The Ninth Circuit Court of Appeals heard oral argument on Tuesday in C.J.L.G. v. Sessions – a case that raises grave due process concerns for indigent immigrant children. At issue is whether an immigrant child in deportation proceedings has a right to an appointed attorney when he cannot afford to hire one himself.

For years, groups have been fighting for the right of indigent immigrant children to appointed attorneys when in deportation proceedings. However, this fight was dealt a major setback in September 2016, when the Ninth Circuit ruled in another case, F.L.B. v. Sessions, that immigrant children suing for this right could not bring a class action lawsuit in federal court.

The Ninth Circuit said that children must bring the claim on an individual basis. The court urged the government to work with the attorneys involved in the F.L.B. v. Sessions case to identify potential “test cases” through which the claim could be brought before the Court. C.J.L.G. v. Sessions represents the first such case.

C.J.L.G. is a Honduran minor who, after being abandoned by his father, fled his native land with his mother at the age of 10 after a gang tried to forcibly recruit him, including threatening him at gunpoint. After arriving in the United States, he was detained by immigration agents and placed into deportation proceedings.

In these proceedings, C.J.L.G. sought asylum based on his experiences in Honduras. But because he and his mother could not afford an attorney, C.J.L.G. was forced to defend himself under the immigration laws – often referred to as the second most complex set of laws after the tax code – without an attorney. After a series of court proceedings he did not understand, an immigration judge ordered him deported.

During oral argument, the attorney arguing C.J.L.G.’s case before the Ninth Circuit, Ahilan Arulanatham of the ACLU Foundation of Southern California, explained that in no other area of law besides immigration are children forced to defend themselves against trained prosecutors.

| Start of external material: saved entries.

(** A reauthentication whose Job succeeded writes the credentials and deletes the
    staging Secret before it writes its status.  When that write fails, the next
    reconciliation does not find the staging Secret and marks the session Failed,
    although the volume and the bootstrap Secret have the new credentials. *)
Theorem lost_status_fails_session :
  let w := (jobsDone (sessioned "login" fx_free)) <| mw_deaf := true |> in
  let lost := (sessioned "login" w) <| mw_deaf := false |> in
  let next := sessioned "login" lost in
  isSet (mt_secrets (maint _ lost) !! ("agents", "codex-seed")) = true
  ∧ mt_secrets (maint _ lost) !! ("agents", "staged") = None
  ∧ sessionPhase lost "login" = Some AgentAuthSessionPhaseRunning
  ∧ sessionPhase next "login" = Some AgentAuthSessionPhaseFailed
  ∧ (λ s, aut_LastError (aas_Status s)) <$> mt_sessions (maint _ next) !! ("agents", "login")
    = Some "staging Secret agents/staged was not found".
Proof. vm_compute. split_and!; reflexivity. Qed.

Definition fx_shared : MaintWorld := fx_maint [fx_copy "nightly" "home" "home-2"] [fx_session "login" "home"] [].
(** The claims a Job mounts, with whether they are read-only. *)
Definition mountedAt (w : MaintWorld) (n : string) : option (list Volume) :=
  jobClaims <$> mt_jobs (maint _ w) !! ("agents", n).

(** A copy and a session do not exclude each other: the Job that reads a volume and
    the Job that rewrites the credentials on it run at once. *)
Theorem copy_and_session_share_volume :
  let w := sessioned "login" (copied "nightly" fx_shared) in
  mountedAt w "vcopy-src-nightly" = Some [mkVolume "volume" (VolumeClaim "agent-data-home" true)]
  ∧ mountedAt w "auth-login" = Some [mkVolume "agent-home" (VolumeClaim "agent-data-home" false)].
Proof. vm_compute. split; reflexivity. Qed.
(* ===== verification/TriggerRoutes.v ===== *)
(** * External triggers: validation and public routes

    src/internal/controller/agent_external_trigger_controller.go and
    external_trigger_httproute.go: the controller gives a trigger its receiver ID,
    validates it, and exposes the webhook of a trigger that is Ready through one
    Gateway API HTTPRoute.  [reconcileExternalTrigger] is the whole handler. *)

From stdpp Require Import base list gmap strings.
From Stdlib Require Import ZArith Lia Ascii.
From S2P Require Import Prelude GoStrings GoTime Sha256 Hmac Names ApiRun ApiWork ApiVolume ApiTrigger Kube RunControl Merge RunOutput RunPayload ChainSpec Schedule RunJob DataVolumes ProfileStatus Webhook.

Open Scope Z_scope.

(** ** Gateway API *)

Record ParentReference := mkParentReference {
  pr_Group : option string; pr_Kind : option string; pr_Namespace : option string; pr_Name : string;
  pr_SectionName : option string; pr_Port : option Z }.
Record HTTPBackendRef := mkHTTPBackendRef { hb_Name : string; hb_Namespace : option string; hb_Port : option Z }.
Record HTTPPathMatch := mkHTTPPathMatch { pm_Type : string; pm_Value : string }.
Record HTTPRouteRule := mkHTTPRouteRule { rr_Matches : list HTTPPathMatch; rr_BackendRefs : list HTTPBackendRef }.
Record HTTPRouteSpec := mkHTTPRouteSpec {
  hr_ParentRefs : list ParentReference; hr_Hostnames : list string; hr_Rules : list HTTPRouteRule }.
(** [rt_Parents]: the conditions each parent reports. *)
Record HTTPRoute := mkHTTPRoute {
  rt_ObjectMeta : ObjectMeta; rt_Spec : HTTPRouteSpec; rt_Parents : list (list Condition) }.
#[export] Instance eta_HTTPRoute : Eta HTTPRoute := λ r, mkHTTPRoute (rt_ObjectMeta r) (rt_Spec r) (rt_Parents r).
Definition rt_Name (r : HTTPRoute) : string := meta_Name (rt_ObjectMeta r).
Definition rt_Namespace (r : HTTPRoute) : string := meta_Namespace (rt_ObjectMeta r).
Definition rt_key (r : HTTPRoute) : key := (rt_Namespace r, rt_Name r).
Definition rt_Labels (r : HTTPRoute) : gmap string string := meta_Labels (rt_ObjectMeta r).
Definition PathMatchExact : string := "Exact".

On the other side, the government argued that the Ninth Circuit shouldn’t decide the issue of the right to appointed attorneys for kids and asserted that C.J.L.G.’s hearing in the lower court was fair.

Oddly, the government made this argument even though they assisted with bringing C.J.L.G.’s situation forward as a “test case” of the right to appointed attorneys for indigent children in deportation proceedings.

During the hearing, one of the Ninth Circuit judges expressed concern about the cost that a decision granting the right to court-mandated, appointed counsel for immigrant children in deportation proceedings would impose on the government and questioned whether the issue was better left to Congress to decide. The attorney arguing C.J.L.G.’s case responded, in part, that the government itself creates an uneven playing field in the deportation process by paying for attorneys to represent the government against minor children, including those without representation.

As C.J.L.G.’s case demonstrates, no child could hope to understand, much less navigate, the complexities of immigration law and removal proceedings without legal representation. Without a lawyer, children such as C.J.L.G. receive hearings that run afoul of the right to a fair hearing under the immigration law and basic constitutional due process.

The importance of this case cannot be overstated. Each day more immigrant children are being targeted for deportation, creating a greater urgency in ensuring children receive a full and fair hearing in court.